#### The records
(* ===== verification/BackupStateSpec.v ===== *)
(** * BackupStateSpec: theorems about the contents of a backup
    (rust/message-backup/src/backup.rs and backup/)

    Two logics for fallible functions, one about a run ([post]) and one about
    two runs ([agree]), in both of which nothing panics; with them the
    validators are shown total, and the two methods of keeping a backup are shown to
    accept the same frames.  Then what a completed backup has, the
    invariant of a backup that frames are added to and what its chat items are. *)

From Stdlib Require Import Ascii SpecFloat.
From stdpp Require Import strings.
From S2P Require Import Prelude Types Primitives ServiceId Curve IdentityKey Ristretto Sho Poksho Usernames UsernamesSpec AccountKeys BackupReader.
From S2P Require Import BackupProto BackupData BackupMessages BackupChats BackupState.
Open Scope string_scope.
Open Scope list_scope.
Open Scope Z_scope.

(** ** The logic of one run *)

Definition post {E A} (Q : A -> Prop) (m : outcome E A) : Prop :=
  match m with Ok a => Q a | Err _ => True | Panic => False end.
Abbreviation total := (post (fun _ => True)).

Section post_rules.
Context {E F A B : Type}.
Lemma content_ok :
  USMC_deserialize (usmc_serialized group_content) = Ok (SealedMessage.received group_content) /\ usmc_sender group_content = alice_certificate.
Proof.
  destruct (USMC_new_ok SenderKey alice_certificate hello Resendable (Some (byte_str "group"))) as (u & Hu & Hs & _).
  assert (group_content = u) as -> by (unfold group_content; rewrite Hu; reflexivity). split; [|done].
  exact (USMC_deserialize_new SenderKey alice_certificate hello Resendable _ u (proj1 alice_certificate_ok) I Hu).
Qed.

Lemma sealed_first_message_delivered_witness :
  exists e1 c e2 f' r',
    process_prekey_bundle bob_address bob_bundle 0 alice0 = (Ok tt, e1) /\
    sealed_sender_encrypt bob_address alice_certificate hello 5 e1 = (Ok c, e2) /\
    sealed_sender_decrypt c (kp_public_key trust_root) 999 None "bob" (mkDeviceId 1) bob0 =
      (Ok (mkSealedSenderDecryptionResult (sdc_sender_uuid alice_certificate) (sdc_sender_e164 alice_certificate)
             (sdc_sender_device_id alice_certificate) hello), f') /\
    load_session alice_address (session_store f') = Ok (Some r').
Proof.
  apply (sealed_first_message_delivered alice0 bob0 alice_identity 76 bobs bob_bundle alice_certificate
    bob_address 0 5 hello (kp_public_key trust_root) 999 None "bob" (mkDeviceId 1)).
  - apply alice_ready0.
  - apply bob_bundle_of.
  - apply bobs_ok.
  - apply bob_ready0.
  - split; vm_compute; congruence.
  - exact alice_certificate_accepted.
Defined.

Lemma opened1_ok : exists res f', opened1 = (Ok res, f').
Proof.
  assert (is_ok opened1.1) as [res Hres] by (eexists; apply sealed_first_message).
  destruct opened1 as [o f']. cbn in Hres. subst o. by eexists _, _.
Qed.

Lemma sealed_sender_authentic_witness :
  exists usmc signer, sender_signer (usmc_sender usmc) = Ok signer /\ vouched signer [kp_public_key trust_root].
Proof.
  destruct opened1_ok as (res & f' & Ho).
  destruct (sealed_sender_authentic _ _ _ _ _ _ _ _ _ Ho) as (_ & _ & _ & usmc & signer & _ & _ & _ & _ & H1 & H2 & _).
  exists usmc, signer. split; assumption.
Defined.

Lemma sent_message_offsets_witness :
  match SentMessage_parse (mkSlice 4096 (value_of [] sent_to_group)) with Panic => False | _ => True end.
Proof.
  pose proof (sent_message_offsets (mkSlice 4096 (value_of [] sent_to_group)) ltac:(by vm_compute)) as H.
  destruct (SentMessage_parse _); [exact I|exact I|exact H].
Defined.

Lemma parallelism_irrelevant_witness :
  sealed_sender_multi_recipient_encrypt 4 group_destinations group_sessions [erin_id] group_content alice_ids 7 =
  sealed_sender_multi_recipient_encrypt 1 group_destinations group_sessions [erin_id] group_content alice_ids 7.
Proof. apply parallelism_irrelevant. Defined.

Lemma group_sendable : Forall2 (sendable alice_ids pair_of) group_destinations group_sessions.
Proof.
  assert (generated_identity dave_identity) as Hd by apply IdentityKeyPair_generate_ok.
  assert (generated_identity bob_identity) as Hb by apply IdentityKeyPair_generate_ok.
  assert (forall d s, d ∈ group_destinations -> s ∈ group_sessions -> sendable alice_ids pair_of d s) as Hall.
  { intros d s Hin Hs. assert (generated_identity (pair_of (pa_name d))) as Hg
      by (unfold pair_of; by destruct (String.eqb _ _)).
    repeat (apply elem_of_cons in Hin as [->|Hin]); [| | |by apply elem_of_nil in Hin];
      (repeat (apply elem_of_cons in Hs as [->|Hs]); [| | |by apply elem_of_nil in Hs]);
      (split_and!; [vm_compute; eauto|by vm_compute|by vm_compute|eexists; split; [vm_compute; reflexivity|by vm_compute]
                   |vm_compute; reflexivity|exact Hg]). }
  unfold group_destinations, group_sessions in *.
  repeat (apply Forall2_cons_2; [apply Hall; repeat first [left|right]|]); constructor.
Qed.
(** ** Usernames *)

Definition username1 : Username :=
  match Username_new "Signal_1.42" with Ok u => u | _ => mkUsername "" 0 [] end.
Definition username2 : Username :=
  match Username_new "sIGNAL_1.42" with Ok u => u | _ => mkUsername "" 0 [] end.
Definition limits1 : NicknameLimits := mkNicknameLimits 3 32.

Lemma wf_username1 : wf_username username1.
Proof. split; [reflexivity|vm_compute; split; [reflexivity|discriminate]|vm_compute; reflexivity]. Defined.
Lemma wf_username2 : wf_username username2.
Proof. split; [reflexivity|vm_compute; split; [reflexivity|discriminate]|vm_compute; reflexivity]. Defined.

Lemma nickname_checks_agree_witness :
  (_ ← from_parts "0abc" "42" limits1; Ok tt) = validate_nickname "0abc" limits1.
Proof. apply (nickname_checks_agree "0abc" "42" 42 limits1 3 32); reflexivity. Defined.

Lemma username_scalars_injective_witness : scalars username1 = scalars username2.
Proof.
  apply (username_scalars_injective username1 username2).
  - exact wf_username1.
  - exact wf_username2.
  - split; reflexivity.
Defined.

Lemma username_proofs_verify_witness :
  exists h pf, Usernames.hash (E:=UsernameError) username1 = Ok h /\ proof username1 (zeros 32) = Ok pf /\
    verify_username_proof pf h = Ok tt.
Proof. exact (proj1 (username_proofs_verify username1 (zeros 32) wf_username1)). Defined.

Lemma candidates_valid_witness :
  exists cs rng', candidates_from "Signal_1" limits1 (5 : @Rng toy_primitives) = (Ok cs, rng') /\ length cs = 20%nat.
Proof.
  pose proof (candidates_valid "Signal_1" limits1 (5 : @Rng toy_primitives) 3 32 eq_refl) as H.
  change (validate_nickname "Signal_1" limits1) with (@Ok UsernameError unit tt) in H.
  destruct H as (cs & rng' & H1 & H2 & _). exists cs, rng'. split; assumption.
Defined.

Lemma username_links_round_trip_witness : exists e buf rng',
  create_for_username "Signal_1.42" None (5 : @Rng toy_primitives) = (Ok (e, buf), rng') /\ decrypt_username e buf = Ok "Signal_1.42".
Proof.
  destruct (username_links_round_trip "Signal_1.42" None (5 : @Rng toy_primitives)) as [H _].
  - split; vm_compute; repeat constructor.
  - destruct H as (e & buf & rng' & H1 & _ & H2); [vm_compute; repeat constructor|].
    exists e, buf, rng'. split; assumption.
Defined.

(** ** Credentials *)

Definition pnt (z : Z) : RPoint := s_from z.
Definition domain1 : Domain := mkDomain "domain1" (pnt 3, pnt 5).
Definition domain2 : Domain := mkDomain "domain2" (pnt 7, pnt 11).
Definition key_pair1 : KeyPair domain1 := from_scalars domain1 (s_from 13) (s_from 17).

Lemma attribute_encryption_witness :
  decrypt_to_second_point key_pair1 (encrypt key_pair1 (pnt 19, pnt 23)) = Ok (pnt 23) /\
  (forall attr, encrypt key_pair1 attr = encrypt key_pair1 (pnt 19, pnt 23) -> attr = (pnt 19, pnt 23)).
Proof.
  destruct (attribute_encryption (D2:=domain2) key_pair1 (pnt 19, pnt 23)) as [H1 H2]. split.
  - rewrite H1. vm_compute. reflexivity.
  - apply H2. vm_compute. reflexivity.
Defined.

Definition derived1 : ServerDerivedKeyPair := mkServerDerived (s_invert (s_from 29)) (pnt 29).

Lemma endorsements_received_witness : exists response,
  issue (E:=ZkError) [pnt 31; pnt 37] derived1 (zeros 32) = Ok response /\
  receive response [pnt 31] (derived_PK derived1) = Err ZkVerificationFailure.
Proof.
  destruct (endorsements_received derived1 [pnt 31; pnt 37] (zeros 32)) as (response & H1 & _ & H3).
  - unfold good_key. vm_compute. reflexivity.
  - discriminate.
  - exists response. split; [exact H1|]. apply H3. discriminate.
Defined.

Lemma endorsement_tokens_witness :
  let e := ZkEndorsements.remove (ZkEndorsements.combine [sk_prime derived1 *p s_from 41 *p pnt 43; sk_prime derived1 *p s_from 41 *p pnt 47])
             (sk_prime derived1 *p s_from 41 *p pnt 43) in
  verify_token derived1 (p_sum [pnt 43; pnt 47] -p pnt 43) (to_token e (from_blinding_scalar (s_from 41))) = Ok tt.
Proof. refine (proj1 (endorsement_tokens derived1 (s_from 41) [pnt 43; pnt 47] (pnt 43) _)). vm_compute. reflexivity. Defined.

Definition system1 : SystemParams :=
  mkSystemParams (pnt 2) (pnt 3) (pnt 4) (pnt 5) (pnt 6) (pnt 7) [# pnt 8; pnt 9; pnt 10; pnt 11; pnt 12; pnt 13; pnt 14].
Definition private1 : CredentialPrivateKey :=
  mkPrivateKey (s_from 15) (s_from 16) (s_from 15 *p pnt 2) (s_from 17) (s_from 18)
    [# s_from 19; s_from 20; s_from 21; s_from 22; s_from 23; s_from 24; s_from 25].
Definition label1 : bytes := byte_str "label".
(** Two public attributes; then an attribute of two points. *)
Definition public1 : IssuanceProofBuilder :=
  add_public_attribute (add_public_attribute (with_authenticated_message label1 message1) (public_u32 7)) (public_bytes message1).
Definition builder1 : IssuanceProofBuilder :=
  match add_attribute (E:=ZkError) public1 (pnt 19, pnt 23) with Ok b => b | _ => public1 end.

Lemma public1_ok : builder_ok public1.
Proof. apply builder_add_public, builder_add_public, builder_new. Defined.
Lemma builder1_ok : builder_ok builder1.
Proof. exact (proj1 (ZkIssuanceSpec.builder_add_attribute (E:=ZkError) public1 (pnt 19, pnt 23) builder1 public1_ok eq_refl)). Defined.

Lemma credential_issued_witness : exists proof,
  issue_credential (E:=ZkError) system1 builder1 (CredentialKeyPair_from system1 private1) (zeros 32) = Ok proof /\
  verify_issuance system1 builder1 (public_key (CredentialKeyPair_from system1 private1)) proof = Ok (ip_credential proof).
Proof.
  destruct (credential_issued system1 private1 builder1 (zeros 32) eq_refl builder1_ok) as [(proof & H1 & H2 & _) _].
  - apply (Nat.leb_le 2). reflexivity.
  - exists proof. split; assumption.
Defined.

Lemma blinded_credential_issued_witness : exists proof c,
  issue_blinded (E:=ZkError) system1 (mkBlindedBuilder public1 [mkBlinded (s_from 3 *p p_base) (s_from 3 *p blinding_Y (BlindingKeyPair_from (s_from 5)) +p pnt 19)])
    (CredentialKeyPair_from system1 private1) (s_from 5 *p p_base) (zeros 32) = Ok proof /\
  valid_credential private1 (all_points public1 ++ [pnt 19]) c.
Proof.
  destruct (blinded_credential_issued system1 private1 public1 (s_from 5)
    [mkBlinded (s_from 3 *p p_base) (s_from 3 *p blinding_Y (BlindingKeyPair_from (s_from 5)) +p pnt 19)] [pnt 19] (zeros 32)
    eq_refl public1_ok) as (proof & c & H1 & _ & H3).
  - split; apply Nat.leb_le; reflexivity.
  - constructor; [|constructor]. exists (s_from 3). reflexivity.
  - exists proof, c. split; assumption.
Defined.

(** The attribute under [key_pair1], the same again under a key the server does not
    check, and a revealed one. *)
Definition shows1 : list Show :=
  [ShowAttribute (pnt 19) (pnt 23) (any_key_pair key_pair1);
   ShowAttribute (pnt 19) (pnt 23) (without_public_key (any_key_pair (from_scalars domain2 (s_from 26) (s_from 27))));
   ShowRevealed (pnt 28)].
Definition attrs1 : list (PublicAttribute (S:=ShoHmacSha256)) := [public_u32 7; public_bytes message1].
(** The credential with [t = 30] and [U = 31]. *)
Definition credential1 : Credential :=
  mkCredential (s_from 30) (pnt 31)
    (W private1 +p (x0 private1 +s x1 private1 *s s_from 30) *p pnt 31
     +p sum_products (vec_to_list (y private1)) (public_point label1 attrs1 :: concat (plain_points <$> shows1))).

Lemma presentation_accepted_witness : exists b v proof,
  client_adds (E:=ZkError) (PresentationProofBuilder_new label1 message1) shows1 = Ok b /\
  server_adds (E:=ZkError) (public_verifier label1 message1 attrs1) shows1 = Ok v /\
  present (E:=ZkError) system1 b (PublicKey_from system1 private1) credential1 (zeros 32) = Ok proof /\
  verify_presentation system1 v (CredentialKeyPair_from system1 private1) proof = Ok tt.
Proof.
  destruct (presentation_accepted (E:=ZkError) system1 private1 credential1 shows1 label1 message1 attrs1 (zeros 32))
    as (b & v & H1 & H2 & H3 & _).
  - discriminate.
  - apply Nat.leb_le. reflexivity.
  - intros s s' k k' Hs Hs' Hk Hk'. unfold shows1 in Hs, Hs'. rewrite !elem_of_cons in Hs, Hs'.
    destruct Hs as [->|[->|[->|Hs]]]; [| |discriminate Hk|by apply not_elem_of_nil in Hs];
      destruct Hs' as [->|[->|[->|Hs']]]; try discriminate Hk'; try (by apply not_elem_of_nil in Hs');
      injection Hk as <-; injection Hk' as <-; intros Hid; try reflexivity; discriminate Hid.
  - apply Forall_forall. constructor; [reflexivity|constructor; [exact I|constructor]].
  - split; intros H; vm_compute in H; discriminate H.
  - destruct H3 as (proof & H4 & H5); [reflexivity|]. exists b, v, proof. split_and!; assumption.
Defined.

#### What you are asked to do
One stretch of the lines above is wanted, from the line that contains "destruct (USMC_new_ok SenderKey" through the line that contains "assert (group_content = u)". Output it exactly.

#### Answer to this problem
  destruct (USMC_new_ok SenderKey alice_certificate hello Resendable (Some (byte_str "group"))) as (u & Hu & Hs & _).
  assert (group_content = u) as -> by (unfold group_content; rewrite Hu; reflexivity). split; [|done].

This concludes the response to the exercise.